YOUR INSTRUCTIONS:
Print the full listing once more, exactly as given.

SUPPLIED MATERIAL:
Definition new_v4 `{Uuid} : cli string := λ c,
  (Ok (uuid (next_uuid c)),
   {| sent := sent c; to_server_open := to_server_open c; arrivals := arrivals c;
      missed_from_server_messages := missed_from_server_messages c;
      response_timeout := response_timeout c; next_uuid := S (next_uuid c);
      printed := printed c |}).

Definition print_log (line : string) : cli () := λ c,
  (Ok (), {| sent := sent c; to_server_open := to_server_open c; arrivals := arrivals c;
             missed_from_server_messages := missed_from_server_messages c;
             response_timeout := response_timeout c; next_uuid := next_uuid c;
             printed := printed c ++ [line] |}).

(** ** Waiting loops *)

(** What an arm of the [match] on a received message does. *)
Inductive Arm (A : Type) :=
  | Break (r : result ServerConnectionError A)
  | Store
  | Ignore.
#[global] Arguments Break {A} r.
#[global] Arguments Store {A}.
#[global] Arguments Ignore {A}.

(** A [loop] with [from_server.recv().await], to the end of the arrivals.
    [on_timeout] is the error of a loop under [run_until_timeout], whose timer
    ends if nothing arrives any more; [on_signal] is the other branch of a
    [select!] with [wait_for_signals]. *)
Fixpoint poll {A} (handle : FromServer → Arm A) (on_close : ServerConnectionError)
    (on_timeout : option ServerConnectionError) (on_signal : option A)
    (l : list Arrival) (missed : list FromServer) :
    result Stop A * list Arrival * list FromServer :=
  match l with
  | [] =>
    (match on_timeout with Some e => Err (execution_error e) | None => Err Waiting end, [], missed)
  | Received m :: l =>
    match handle m with
    | Break r => (map_err execution_error r, l, missed)
    | Store => poll handle on_close on_timeout on_signal l (missed ++ [m])
    | Ignore => poll handle on_close on_timeout on_signal l missed
    end
  | Closed :: l => (Err (execution_error on_close), Closed :: l, missed)
  | TimedOut :: l =>
    match on_timeout with
    | Some e => (Err (execution_error e), l, missed)
    | None => poll handle on_close on_timeout on_signal l missed
    end
  | Tick :: l => poll handle on_close on_timeout on_signal l missed
  | Signal :: l =>
    (match on_signal with Some a => Ok a | None => Err KilledBySignal end, l, missed)
  end.

Definition run_poll {A} (handle : FromServer → Arm A) (on_close : ServerConnectionError)
    (on_timeout : option ServerConnectionError) (on_signal : option A) : cli A := λ c,
  let '(r, rest, missed) :=
    poll handle on_close on_timeout on_signal (arrivals c) (missed_from_server_messages c) in
  (r, with_arrivals rest missed c).

(** The error of a loop under [run_until_timeout]. *)
Definition timeout_error : cli ServerConnectionError := λ c,
  (Ok ("Command timed out after '" +:+ response_timeout c +:+ "'"), c).

(** The message is a response to the request. *)
Definition content_for (id : string) (m : FromServer) : option ResponseContent :=
  match m with
  | FromServerResponse r =>
    if decide (response_request_id r = id) then response_content r else None
  | _ => None
  end.

(** *** [get_complete_state] *)

Record CompleteStateRequestDetails := {
  details_request_id : string;
  details_field_masks : list string;
  details_subscribe_for_events : bool
}.

Definition request_details_new `{Uuid} (field_masks : list string) (subscribe : bool) :
    cli CompleteStateRequestDetails :=
  id ← new_v4;
  mret {| details_request_id := id; details_field_masks := field_masks;
          details_subscribe_for_events := subscribe |}.

Definition handle_complete_state (id : string) (m : FromServer) : Arm CompleteState :=
  match content_for id m with
  | Some (CompleteStateResponseContent s _) => Break (Ok (default complete_state_default s))
  | _ => Store
  end.

Definition get_complete_state (d : CompleteStateRequestDetails) : cli CompleteState :=
  _ ← send (request_complete_state (details_request_id d)
              {| field_mask := details_field_masks d;
                 subscribe_for_events := details_subscribe_for_events d |});
  e ← timeout_error;
  run_poll (handle_complete_state (details_request_id d)) "Channel preliminary closed." (Some e) None.

(** *** [update_state] *)

Definition handle_update_state (id : string) (m : FromServer) : Arm (list string * list string) :=
  match content_for id m with
  | Some (UpdateStateSuccessContent added deleted) => Break (Ok (added, deleted))
  | Some (ErrorContent message) => Break (Err ("SetState failed with: '" +:+ message +:+ "'"))
  | _ => Store
  end.

Definition update_state `{Uuid} (new_state : CompleteState) (update_mask : list string) :
    cli (list string * list string) :=
  id ← new_v4;
  _ ← send (request_update_state id new_state update_mask);
  e ← timeout_error;
  run_poll (handle_update_state id) "Connection to server interrupted" (Some e) None.

(** *** Messages that are not answers *)

Definition handle_update_workload_state (m : FromServer) : Arm (list WorkloadStateSpec) :=
  match m with
  | UpdateWorkloadState states => Break (Ok states)
  | _ => Store
  end.

Definition read_next_update_workload_state : cli (list WorkloadStateSpec) :=
  run_poll handle_update_workload_state "Connection to server interrupted" None None.

Definition take_missed_from_server_messages : cli (list FromServer) := λ c,
  (Ok (missed_from_server_messages c), with_arrivals (arrivals c) [] c).

(** *** Events *)

Definition handle_event (id : string) (m : FromServer) :
    Arm (option (option CompleteState * option AlteredFields)) :=
  match content_for id m with
  | Some (CompleteStateResponseContent s altered) => Break (Ok (Some (s, altered)))
  | Some (ErrorContent message) =>
    Break (Err ("Event subscription failed: '" +:+ message +:+ "'"))
  | _ => Ignore
  end.

Definition receive_next_event (id : string) :
    cli (option (option CompleteState * option AlteredFields)) :=
  run_poll (handle_event id) "Connection to server interrupted" None (Some None).

(** *** Logs *)

Record LogsArgs := {
  args_workload_name : list string;
  args_follow : bool;
  args_tail : Z;
  args_output_names : bool;
  args_since : option string;
  args_until : option string
}.

Definition logs_args_to_request (a : LogsArgs) (names : list WorkloadInstanceNameSpec) :
    LogsRequest := {|
  log_workload_names := names;
  follow := if args_follow a then Some true else None;
  tail_lines := if (0 <=? args_tail a)%Z then Some (args_tail a) else None;
  since := args_since a;
  until := args_until a
|}.

(** The derived order of instance names, field by field: the order of a [BTreeSet]. *)
Definition compare_names (n1 n2 : WorkloadInstanceNameSpec) : comparison :=
  match String.compare (workload_name n1) (workload_name n2) with
  | Eq => match String.compare (agent_name n1) (agent_name n2) with
          | Eq => String.compare (instance_id n1) (instance_id n2)
          | c => c
          end
  | c => c
  end.

Definition name_le (n1 n2 : WorkloadInstanceNameSpec) : Prop := compare_names n1 n2 ≠ Gt.
#[export] Instance name_le_dec : RelDecision name_le.
Proof. intros n1 n2. unfold name_le. destruct (compare_names n1 n2); [left|left|right]; naive_solver. Defined.

Definition in_order (names : gset WorkloadInstanceNameSpec) : list WorkloadInstanceNameSpec :=
  merge_sort name_le (elements names).

Definition handle_logs_accepted (id : string) (m : FromServer) :
    Arm (list WorkloadInstanceNameSpec) :=
  match content_for id m with
  | Some (LogsRequestAcceptedContent names) => Break (Ok names)
  | Some (ErrorContent message) =>
    Break (Err ("Server replied with error: '" +:+ message +:+ "'"))
  | _ => Ignore
  end.

Definition get_logs_accepted_response (id : string) : cli (list WorkloadInstanceNameSpec) :=
  e ← timeout_error;
  run_poll (handle_logs_accepted id)
    "Connection to server interrupted while waiting for LogsRequestAccepted response." (Some e) None.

ANSWER BOX:
Definition new_v4 `{Uuid} : cli string := λ c,
  (Ok (uuid (next_uuid c)),
   {| sent := sent c; to_server_open := to_server_open c; arrivals := arrivals c;
      missed_from_server_messages := missed_from_server_messages c;
      response_timeout := response_timeout c; next_uuid := S (next_uuid c);
      printed := printed c |}).

Definition print_log (line : string) : cli () := λ c,
  (Ok (), {| sent := sent c; to_server_open := to_server_open c; arrivals := arrivals c;
             missed_from_server_messages := missed_from_server_messages c;
             response_timeout := response_timeout c; next_uuid := next_uuid c;
             printed := printed c ++ [line] |}).

(** ** Waiting loops *)

(** What an arm of the [match] on a received message does. *)
Inductive Arm (A : Type) :=
  | Break (r : result ServerConnectionError A)
  | Store
  | Ignore.
#[global] Arguments Break {A} r.
#[global] Arguments Store {A}.
#[global] Arguments Ignore {A}.

(** A [loop] with [from_server.recv().await], to the end of the arrivals.
    [on_timeout] is the error of a loop under [run_until_timeout], whose timer
    ends if nothing arrives any more; [on_signal] is the other branch of a
    [select!] with [wait_for_signals]. *)
Fixpoint poll {A} (handle : FromServer → Arm A) (on_close : ServerConnectionError)
    (on_timeout : option ServerConnectionError) (on_signal : option A)
    (l : list Arrival) (missed : list FromServer) :
    result Stop A * list Arrival * list FromServer :=
  match l with
  | [] =>
    (match on_timeout with Some e => Err (execution_error e) | None => Err Waiting end, [], missed)
  | Received m :: l =>
    match handle m with
    | Break r => (map_err execution_error r, l, missed)
    | Store => poll handle on_close on_timeout on_signal l (missed ++ [m])
    | Ignore => poll handle on_close on_timeout on_signal l missed
    end
  | Closed :: l => (Err (execution_error on_close), Closed :: l, missed)
  | TimedOut :: l =>
    match on_timeout with
    | Some e => (Err (execution_error e), l, missed)
    | None => poll handle on_close on_timeout on_signal l missed
    end
  | Tick :: l => poll handle on_close on_timeout on_signal l missed
  | Signal :: l =>
    (match on_signal with Some a => Ok a | None => Err KilledBySignal end, l, missed)
  end.

Definition run_poll {A} (handle : FromServer → Arm A) (on_close : ServerConnectionError)
    (on_timeout : option ServerConnectionError) (on_signal : option A) : cli A := λ c,
  let '(r, rest, missed) :=
    poll handle on_close on_timeout on_signal (arrivals c) (missed_from_server_messages c) in
  (r, with_arrivals rest missed c).

(** The error of a loop under [run_until_timeout]. *)
Definition timeout_error : cli ServerConnectionError := λ c,
  (Ok ("Command timed out after '" +:+ response_timeout c +:+ "'"), c).

(** The message is a response to the request. *)
Definition content_for (id : string) (m : FromServer) : option ResponseContent :=
  match m with
  | FromServerResponse r =>
    if decide (response_request_id r = id) then response_content r else None
  | _ => None
  end.

(** *** [get_complete_state] *)

Record CompleteStateRequestDetails := {
  details_request_id : string;
  details_field_masks : list string;
  details_subscribe_for_events : bool
}.

Definition request_details_new `{Uuid} (field_masks : list string) (subscribe : bool) :
    cli CompleteStateRequestDetails :=
  id ← new_v4;
  mret {| details_request_id := id; details_field_masks := field_masks;
          details_subscribe_for_events := subscribe |}.

Definition handle_complete_state (id : string) (m : FromServer) : Arm CompleteState :=
  match content_for id m with
  | Some (CompleteStateResponseContent s _) => Break (Ok (default complete_state_default s))
  | _ => Store
  end.

Definition get_complete_state (d : CompleteStateRequestDetails) : cli CompleteState :=
  _ ← send (request_complete_state (details_request_id d)
              {| field_mask := details_field_masks d;
                 subscribe_for_events := details_subscribe_for_events d |});
  e ← timeout_error;
  run_poll (handle_complete_state (details_request_id d)) "Channel preliminary closed." (Some e) None.

(** *** [update_state] *)

Definition handle_update_state (id : string) (m : FromServer) : Arm (list string * list string) :=
  match content_for id m with
  | Some (UpdateStateSuccessContent added deleted) => Break (Ok (added, deleted))
  | Some (ErrorContent message) => Break (Err ("SetState failed with: '" +:+ message +:+ "'"))
  | _ => Store
  end.

Definition update_state `{Uuid} (new_state : CompleteState) (update_mask : list string) :
    cli (list string * list string) :=
  id ← new_v4;
  _ ← send (request_update_state id new_state update_mask);
  e ← timeout_error;
  run_poll (handle_update_state id) "Connection to server interrupted" (Some e) None.

(** *** Messages that are not answers *)

Definition handle_update_workload_state (m : FromServer) : Arm (list WorkloadStateSpec) :=
  match m with
  | UpdateWorkloadState states => Break (Ok states)
  | _ => Store
  end.

Definition read_next_update_workload_state : cli (list WorkloadStateSpec) :=
  run_poll handle_update_workload_state "Connection to server interrupted" None None.

Definition take_missed_from_server_messages : cli (list FromServer) := λ c,
  (Ok (missed_from_server_messages c), with_arrivals (arrivals c) [] c).

(** *** Events *)

Definition handle_event (id : string) (m : FromServer) :
    Arm (option (option CompleteState * option AlteredFields)) :=
  match content_for id m with
  | Some (CompleteStateResponseContent s altered) => Break (Ok (Some (s, altered)))
  | Some (ErrorContent message) =>
    Break (Err ("Event subscription failed: '" +:+ message +:+ "'"))
  | _ => Ignore
  end.

Definition receive_next_event (id : string) :
    cli (option (option CompleteState * option AlteredFields)) :=
  run_poll (handle_event id) "Connection to server interrupted" None (Some None).

(** *** Logs *)

Record LogsArgs := {
  args_workload_name : list string;
  args_follow : bool;
  args_tail : Z;
  args_output_names : bool;
  args_since : option string;
  args_until : option string
}.

Definition logs_args_to_request (a : LogsArgs) (names : list WorkloadInstanceNameSpec) :
    LogsRequest := {|
  log_workload_names := names;
  follow := if args_follow a then Some true else None;
  tail_lines := if (0 <=? args_tail a)%Z then Some (args_tail a) else None;
  since := args_since a;
  until := args_until a
|}.

(** The derived order of instance names, field by field: the order of a [BTreeSet]. *)
Definition compare_names (n1 n2 : WorkloadInstanceNameSpec) : comparison :=
  match String.compare (workload_name n1) (workload_name n2) with
  | Eq => match String.compare (agent_name n1) (agent_name n2) with
          | Eq => String.compare (instance_id n1) (instance_id n2)
          | c => c
          end
  | c => c
  end.

Definition name_le (n1 n2 : WorkloadInstanceNameSpec) : Prop := compare_names n1 n2 ≠ Gt.
#[export] Instance name_le_dec : RelDecision name_le.
Proof. intros n1 n2. unfold name_le. destruct (compare_names n1 n2); [left|left|right]; naive_solver. Defined.

Definition in_order (names : gset WorkloadInstanceNameSpec) : list WorkloadInstanceNameSpec :=
  merge_sort name_le (elements names).

Definition handle_logs_accepted (id : string) (m : FromServer) :
    Arm (list WorkloadInstanceNameSpec) :=
  match content_for id m with
  | Some (LogsRequestAcceptedContent names) => Break (Ok names)
  | Some (ErrorContent message) =>
    Break (Err ("Server replied with error: '" +:+ message +:+ "'"))
  | _ => Ignore
  end.

Definition get_logs_accepted_response (id : string) : cli (list WorkloadInstanceNameSpec) :=
  e ← timeout_error;
  run_poll (handle_logs_accepted id)
    "Connection to server interrupted while waiting for LogsRequestAccepted response." (Some e) None.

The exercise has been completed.